*Exercise description*: Search the records for the string "sync", then copy each line that has it.

↓

(* ===== verification/Ops.v ===== *)
(** * The transactions of the lifecycle ops

    go/internal/sandbox: the begin of an op (begin.go) with its prechecks,
    takeovers and preempts, its end (finish.go: finish, fencing, rollback
    and the outcome table), the sync and the reconcile of a row with what
    its node reports (sync.go, reconcile.go), the deletion of a sandbox and
    the processing of tombstones (tombstone.go).  Fresh UUIDs, the runner's
    knowledge of its own ops, and the texts that measure elapsed time are
    arguments. *)

From S2P Require Import Prelude Text PodId Rows Store Placement Change.

(** ** Ops in flight (op.go) *)

(** [OpIntent]; a nil UUID is no incarnation, takeover or preempt. *)
Record OpIntent := MkOpIntent {
  oi_Kind : OpKind;
  oi_Trigger : OpTrigger;
  oi_Candidates : list string;
  oi_Target : string;
  oi_Incarnation : UUID;
  oi_ImageRef : string;
  oi_reason : string;
  oi_verdicts : list PlacementCandidate;
  oi_takeover : UUID;
  oi_preempt : UUID
}.

Record OpHandle := MkOpHandle {
  h_id : ID;
  h_opID : UUID;
  h_inc : UUID;
  h_kind : OpKind;
  h_trigger : OpTrigger;
  h_target : string;
  h_takeover : bool;
  h_preempted : UUID;
  h_from : string;
  h_noAbandon : bool;
  h_row : Sandbox;
  h_read_state : option ClientState;
  h_read_node : string;
  h_read_lostFrom : string;
  h_read_materialised : bool;
  h_tombstones : list TombstoneKey;
  h_span : string;
  h_parent : string
}.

↑

*Answer box*:
    and the outcome table), the sync and the reconcile of a row with what
    its node reports (sync.go, reconcile.go), the deletion of a sandbox and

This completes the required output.